Cruz admitted that she had a different approach to roles when she was younger. “When I was in my 20s, I thought the more I would torture myself and the more I would stay in character for months, the better the result would be,” Cruz said. “I learned it’s not really related to that. I have a life and I have a job. That allows me to jump from reality to fiction.”
“Everybody Knows” is the first Spanish-language film from Iranian director Asghar Farhadi (“A Separation”). He said he met Bardem five years ago, and he worked on several drafts of the script, crediting his two leads for helping him craft a story about a woman (Cruz) who returns to her native Madrid, only to deal with a crisis in which she needs the help of her ex-boyfriend (Bardem). “King Lear” helped inspired the story with its themes about fathers and daughters.
“He had a Spanish teacher,” Cruz said about her director, whom she called a sponge. “Because he doesn’t sleep so much, he was memorizing all our dialogue. So you can never trick him, never fool him. He’s involved in every single thing.”
Shortly after “Everybody Knows” screened, the film sold to Focus Features for US distribution.
After the press conference ended, Farhadi asked to take the microphone back. “I thought perhaps we could go on to one last point,” he said. He noted there were two Iranian films in competition at this year’s Cannes, but director Jafar Panahi couldn’t attend with his film “3 Faces” because he’s under house arrest in Iran on charges of making propaganda.
“I spoke to him yesterday,” Farhadi said. “I have great respect for his work.

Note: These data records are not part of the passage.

(* ===== verification/JournalRefine.v ===== *)
(** * The journal implements a durable register

    Abstractly a journal is a register that holds one byte string and a
    revision.  A committed update replaces the contents; one that fails on the
    device keeps them, but may leave new contents pending, which the register
    has once it is opened again; and after a power loss during an update the
    register holds the old or the new contents.  [journal_refines_register] is
    the simulation of the code by that register, over sequences of updates,
    device failures, power losses and re-openings. *)

From S2P Require Import Prelude Sha256 BlockDev Entry Journal JournalInv JournalWrite JournalSpec.
Import Entry Journal JournalInv JournalWrite JournalSpec.

Module JournalRefine.

Inductive event :=
  | Commit (data : bytes)   (** [Update] returned nil *)
  | Fail (data : bytes)     (** [Update] returned an error *)
  | Crash (data : bytes)    (** power was lost during [Update] *)
  | Reopen.                 (** the process restarted *)

(** ** The abstract register *)

Record register := mkReg {
  reg_data : bytes;
  reg_rev : Z;
  (** Contents and revision that a failed update has left for the next opening. *)
  reg_pending : option (bytes * Z);
}.

Inductive reg_step : register → event → register → Prop :=
  | reg_commit r data :
      reg_pending r = None → reg_step r (Commit data) (mkReg data (reg_rev r + 1) None)
  | reg_fail r data : reg_step r (Fail data) r
  | reg_fail_pending r data :
      reg_pending r = None →
      reg_step r (Fail data) (mkReg (reg_data r) (reg_rev r) (Some (data, reg_rev r + 1)))
  | reg_crash_before r data : reg_pending r = None → reg_step r (Crash data) r
  | reg_crash_after r data :
      reg_pending r = None → reg_step r (Crash data) (mkReg data (reg_rev r + 1) None)
  | reg_reopen r : reg_pending r = None → reg_step r Reopen r
  | reg_reopen_pending r data rev :
      reg_pending r = Some (data, rev) → reg_step r Reopen (mkReg data rev None).

(** Sequences of steps. *)
Inductive run {S} (step : S → event → S → Prop) : S → list event → S → Prop :=
  | run_nil s : run step s [] s
  | run_cons s ev s1 evs s2 : step s ev s1 → run step s1 evs s2 → run step s (ev :: evs) s2.

Section Refine.
Context `{P : Platform} `{B : !BlockReaderWriter D} `{BD : !BlockDevice D}.

(** ** The concrete system: the device, the open journal and the ghost map *)

Record jstate := mkJst {
  jd : D;
  jj : Journal;
  jh : headmap;
  (** An update has failed although its record is stored whole. *)
  jdoubt : bool;
}.

(** After a failed or interrupted write, [k] blocks of the record are stored. *)
Record partial (d : D) (j : Journal) (data : bytes) (k : Z) (d' : D) : Prop := {
  par_wf : dev_wf d';
  par_bs : BlockSize d' = BlockSize d;
  par_k : 0 ≤ k ≤ extent (BlockSize d) (new_entry j data);
  par_contents i : contents d' i =
    store (BlockSize d) (write_block d j (new_entry j data)) (encoding (new_entry j data)) k
          (contents d) i;
}.

(** The record is on the device, whole. *)
Definition stored_whole (d : D) (j : Journal) (data : bytes) (k : Z) (d' : D) : bool :=
  let e := new_entry j data in
  bool_decide (1 ≤ k ∧ intact (BlockSize d) (contents d') (write_block d j e) e).

(** Data is only written while no record is in doubt. *)
Inductive jstep : jstate → event → jstate → Prop :=
  | js_commit d j h data d' j' :
      let e := new_entry j data in
      admissible d j data → Update data (d, j) = (d', j', Ok ()) →
      jstep (mkJst d j h false) (Commit data)
            (mkJst d' j' (heads_after h (write_block d j e) (extent (BlockSize d) e) e) false)
  | js_too_large d j h b data d' j' msg :
      to_int (maxDataBytes j) < len data → Update data (d, j) = (d', j', Err msg) →
      jstep (mkJst d j h b) (Fail data) (mkJst d' j' h b)
  | js_device_error d j h data d' j' msg k :
      let e := new_entry j data in
      admissible d j data → Update data (d, j) = (d', j', Err msg) → partial d j data k d' →
      jstep (mkJst d j h false) (Fail data)
            (mkJst d' j' (heads_after h (write_block d j e) k e) (stored_whole d j data k d'))
  | js_crash d j h data d' j' k :
      let e := new_entry j data in
      let h' := heads_after h (write_block d j e) k e in
      admissible d j data → partial d j data k d' →
      torn_detected (BlockSize d) (start j) (jlength j) (contents d') h' →
      OpenJournal d' (start j) (jlength j) = Ok j' →
      jstep (mkJst d j h false) (Crash data) (mkJst d' j' h' false)
  | js_reopen d j h b j' :
      torn_detected (BlockSize d) (start j) (jlength j) (contents d) h →
      OpenJournal d (start j) (jlength j) = Ok j' →
      jstep (mkJst d j h b) Reopen (mkJst d j' h false).

(** ** The simulation relation *)

(** The device holds the records [es], of which the last is [x]. *)
Definition holds_last (d : D) (j : Journal) (h : headmap) (x : bytes * Z) : Prop :=
  geometry_ok (BlockSize d) (start j) (jlength j) ∧ dev_wf d ∧
  ∃ g es q, layout (BlockSize d) (start j) (jlength j) (contents d) h g es q ∧
    x = (Data (last_entry es), Revision (last_entry es)).

Definition sim (s : jstate) (r : register) : Prop :=
  JData (jj s) = (reg_data r, reg_rev r) ∧
  if jdoubt s then ∃ x, reg_pending r = Some x ∧ holds_last (jd s) (jj s) (jh s) x
  else reg_pending r = None ∧ ∃ g es q, journal_inv (jd s) (jj s) (jh s) g es q.

(** A device error: the journal keeps its record, and the new one is on the
    device whole, or not. *)
Lemma device_error_sim d j h g es q data d' k :
  journal_inv d j h g es q → admissible d j data → partial d j data k d' →
  let e := new_entry j data in
  let lba := write_block d j e in
  if stored_whole d j data k d'
  then holds_last d' (set_nextBlock j lba) (heads_after h lba k e) (data, Revision (current j) + 1)
  else ∃ g' es' q', journal_inv d' (set_nextBlock j lba) (heads_after h lba k e) g' es' q'.
Proof.
  intros Hinv Hadm [Hwf Hbs Hk Hc] e lba. unfold stored_whole. fold e lba. case_bool_decide as Hn.
  2: { exact (failed_inv _ _ _ _ _ _ _ _ _ Hinv Hadm Hwf Hbs Hk Hc Hn). }
  destruct (new_entry_ok _ _ _ _ _ _ _ Hinv Hadm) as [Hok Hrev]. fold e in Hok, Hrev.
  destruct (write_position _ _ _ _ _ _ e Hinv Hok) as (Hlba & Hfit & Hpos). fold lba in Hlba, Hfit, Hpos.
  destruct Hinv as [G _ Hlay Hcur _ _].
  assert (Revision (last_entry es) < Revision e) as Hlt by (rewrite <-Hcur, Hrev; lia).
  destruct (write_outcome _ _ _ G _ _ h g es q lba k e Hlay Hok Hlt Hlba Hfit Hpos Hk Hc)
    as [(g' & es' & Hlay' & Hlast & _)|(_ & _ & _ & _ & _ & _ & Hni)]; [|by destruct Hn as [? ?]; destruct Hni].
  unfold holds_last. rewrite Hbs. split_and!; [done|done|]. eexists g', es', _. split; [exact Hlay'|].
  by rewrite Hlast, Hrev.
Qed.

Lemma open_last d j h x :
  holds_last d j h x → torn_detected (BlockSize d) (start j) (jlength j) (contents d) h →
  ∃ j', OpenJournal d (start j) (jlength j) = Ok j' ∧ JData j' = x ∧ ∃ g es q, journal_inv d j' h g es q.
Proof.
  intros (G & Hwf & g & es & q & Hlay & ->) Ht.
  destruct (open_layout _ _ _ _ _ _ _ G Hwf Hlay Ht) as (j' & Ho & _ & _ & Hinv).
  exists j'. split_and!; [done| |by exists g, es, q]. unfold JData. by rewrite (ji_current _ _ _ _ _ _ Hinv).
Qed.

Lemma journal_inv_last d j h g es q : journal_inv d j h g es q → holds_last d j h (JData j).
Proof.
  intros [G Hwf Hlay Hcur _ _]. split_and!; [done|done|]. exists g, es, q. split; [done|].
  unfold JData. by rewrite Hcur.
Qed.

Lemma sim_step s ev s' r : sim s r → jstep s ev s' → ∃ r', reg_step r ev r' ∧ sim s' r'.
Proof.
  intros [HD Hs] Hstep.
  destruct Hstep as [d j h data d' j' e Hadm HU | d j h b data d' j' msg Hbig HU
    | d j h data d' j' msg k e Hadm HU Hpar
    | d j h data d' j' k e h' Hadm [Hwf Hbs Hk Hc] Ht Ho
    | d j h b j' Ht Ho]; cbn [jd jj jh jdoubt] in *.
  - destruct Hs as (Hp & g & es & q & Hinv). unfold JData in HD. injection HD as Hd Hr.
    destruct (Update_spec _ _ _ _ _ _ _ Hinv Hadm) as (d1 & j1 & r1 & HU1 & _ & _ & Hr1).
    rewrite HU in HU1. injection HU1 as <- <- <-. destruct Hr1 as [Hcur Hinv'].
    destruct (new_entry_ok _ _ _ _ _ _ _ Hinv Hadm) as [_ Hrev].
    eexists. split; [by apply reg_commit|]. split; [|done].
    cbn [jj reg_data reg_rev]. unfold JData. by rewrite Hcur, Hrev, Hr.
  - exists r. split; [apply reg_fail|]. unfold Update in HU.
    rewrite (proj2 (Z.ltb_lt _ _)) in HU by done. injection HU as <- <- _. done.
  - destruct Hs as (Hp & g & es & q & Hinv). pose proof HD as HD0. unfold JData in HD. injection HD as Hd Hr.
    destruct (Update_spec _ _ _ _ _ _ _ Hinv Hadm) as (d1 & j1 & r1 & HU1 & _ & _ & Hr1).
    rewrite HU in HU1. injection HU1 as <- <- <-. destruct Hr1 as [-> _].
    pose proof (device_error_sim _ _ _ _ _ _ _ _ _ Hinv Hadm Hpar) as Hde.
    unfold sim. cbn [jd jj jh jdoubt]. destruct (stored_whole d j data k d').
    + exists (mkReg (reg_data r) (reg_rev r) (Some (data, reg_rev r + 1))). split; [by apply reg_fail_pending|].
      split; [done|]. eexists. split; [done|]. by rewrite <-Hr.
    + exists r. split; [apply reg_fail|]. by split.
  - destruct Hs as (Hp & g & es & q & Hinv). unfold JData in HD. injection HD as Hd Hr.
    destruct (recovery_spec _ _ _ _ _ _ _ _ _ Hinv Hadm Hwf Hbs Hk Hc Ht)
      as (j1 & g1 & es1 & q1 & Ho1 & Hinv1 & HD1 & _).
    rewrite Ho in Ho1. injection Ho1 as <-.
    destruct HD1 as [HD1|HD1]; eexists.
    + split; [by apply reg_crash_before|]. split; [|split; [done|by exists g1, es1, q1]].
      cbn [jj]. rewrite HD1. unfold JData. by rewrite <-Hd, <-Hr.
    + split; [by apply reg_crash_after|]. split; [|split; [done|by exists g1, es1, q1]].
      cbn [jj]. rewrite HD1. by rewrite <-Hr.
  - destruct b.
    + destruct Hs as ([data rev] & Hp & Hl). destruct (open_last _ _ _ _ Hl Ht) as (j1 & Ho1 & HD1 & Hinv1).
      rewrite Ho in Ho1. injection Ho1 as <-. eexists. split; [by apply reg_reopen_pending|]. by split.
    + destruct Hs as (Hp & g & es & q & Hinv).
      destruct (open_last _ _ _ _ (journal_inv_last _ _ _ _ _ _ Hinv) Ht) as (j1 & Ho1 & HD1 & Hinv1).
      rewrite Ho in Ho1. injection Ho1 as <-. exists r. split; [by apply reg_reopen|].
      split; [cbn [jj]; by rewrite HD1|by split].
Qed.

(** C6 The journal refines the durable register: take a run of updates that
    succeed, are refused as too large, fail on the device after any number of
    their blocks has been stored, or are cut short by a power loss after which
    the journal is opened again, and of re-openings in between, such that:
    data that is written is admissible (it is within the size limit, the
    revision stays below 2^32, and no block of the record but the first begins
    with the magic); the device stores whole blocks, in order; whenever the
    journal is opened, a record that is not complete fails its checksum; and
    after an update that failed although its record had been stored whole,
    nothing is written before the journal is opened again.  Then the run is
    one of the register, and the journal always returns the register's
    contents and revision. *)
Theorem journal_refines_register (s s' : jstate) (r : register) (evs : list event) :
  sim s r → run jstep s evs s' → ∃ r', run reg_step r evs r' ∧ sim s' r'.
Proof.
  intros Hs Hrun. revert r Hs.
  induction Hrun as [s|s ev s1 evs s2 Hstep _ IH]; intros r Hs.
  - exists r. split; [constructor|done].
  - destruct (sim_step _ _ _ _ Hs Hstep) as (r1 & Hr1 & Hs1).
    destruct (IH _ Hs1) as (r2 & Hr2 & Hs2). exists r2. split; [|done].
    by econstructor.
Qed.

(** ** Updates *)

(** C7 An [Update] of admissible data either commits it, and then [Data]
    returns it under the next revision and so does the journal when it is
    opened again, provided that what is left of overwritten records fails its
    checksum, or returns an error, and then [Data] still returns what it
    did before. It never panics. *)
Theorem update_commits_or_keeps d j h g es q data :
  journal_inv d j h g es q → admissible d j data →
  ∃ d' j' r, Update data (d, j) = (d', j', r) ∧
    match r with
    | Ok _ => JData j' = (data, Revision (current j) + 1) ∧
        ∃ h' g' es' q', journal_inv d' j' h' g' es' q' ∧
          (torn_detected (BlockSize d) (start j) (jlength j) (contents d') h' →
           ∃ j'', OpenJournal d' (start j) (jlength j) = Ok j'' ∧ JData j'' = JData j')
    | Err _ => JData j' = JData j
    | _ => False
    end.
Proof.
  intros Hinv Hadm. destruct (Update_spec _ _ _ _ _ _ _ Hinv Hadm) as (d' & j' & r & HU & Hwf & Hbs & Hr).
  exists d', j', r. split; [done|]. destruct r as [[]|msg| |]; [| |done..].
  - destruct Hr as [Hcur (g' & es' & q' & Hinv')].
    destruct (new_entry_ok _ _ _ _ _ _ _ Hinv Hadm) as [_ Hrev].
    split; [unfold JData; by rewrite Hcur, Hrev|].
    eexists _, g', es', q'. split; [done|]. intros Ht.
    assert (start j' = start j ∧ jlength j' = jlength j) as [Hst HL].
    { rewrite (Update_admissible _ _ _ _ _ _ _ Hinv Hadm) in HU. cbn zeta in HU.
      destruct (WriteBlocks _ _ _) as [d1 [n| | |]]; [|done..]. by injection HU as _ <-. }
    destruct Hinv' as [G' Hwf' Hlay' Hcur' _ _]. rewrite Hst, HL, Hbs in *.
    rewrite <-Hbs in *.
    destruct (open_layout _ _ _ _ _ _ _ G' Hwf' Hlay' Ht) as (j2 & Ho & _ & _ & Hinv2).
    exists j2. split; [done|]. unfold JData. by rewrite (ji_current _ _ _ _ _ _ Hinv2), Hcur'.
  - destruct Hr as [-> _]. done.
Qed.

(** C4 Crash safety, for a device that stores whole blocks in order.  When
    power is lost during an [Update], after any number [k] of the blocks of
    its record has been stored, opening the journal again succeeds and finds
    either the data that was current before or, completely, the new data under
    the next revision; it finds the new data if all its blocks had been
    stored.  The conditions: the data is admissible (it is within the size
    limit, the revision stays below 2^32, and no block of the record but the
    first begins with the magic), and the records that are not complete on the
    device, the interrupted one and those it overwrites, fail their checksum
    ([torn_detected]).  A block that is itself torn, and data that contains a
    record, are outside of them ([torn_block_loses_current],
    [embedded_record_is_taken]). *)
Theorem crash_recovery d j h g es q data d' k :
  journal_inv d j h g es q → admissible d j data → partial d j data k d' →
  torn_detected (BlockSize d) (start j) (jlength j) (contents d')
    (heads_after h (write_block d j (new_entry j data)) k (new_entry j data)) →
  ∃ j', OpenJournal d' (start j) (jlength j) = Ok j' ∧
    (JData j' = JData j ∨ JData j' = (data, Revision (current j) + 1)) ∧
    (k = extent (BlockSize d) (new_entry j data) → JData j' = (data, Revision (current j) + 1)) ∧
    ∃ h' g' es' q', journal_inv d' j' h' g' es' q'.
Proof.
  intros Hinv Hadm [Hwf Hbs Hk Hc] Ht.
  destruct (recovery_spec _ _ _ _ _ _ _ _ _ Hinv Hadm Hwf Hbs Hk Hc Ht)
    as (j1 & g1 & es1 & q1 & Ho1 & Hinv1 & HD1 & HD2).
  exists j1. split_and!; [done|done|done|]. by eexists _, g1, es1, q1.
Qed.
End Refine.
End JournalRefine.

I continue to hope he will be able to come. I think there’s still time. I would like to send out this message. I hope the decision will be made for him to come. What’s important for him is not to catch a plane, but to see how spectators view his film, how they’ll react. It’s a very strange feeling to be able to be here, whereas he cannot be here. This is something I have difficult living with. It’s wonderful that he’s continued to work in the face of such adversity.”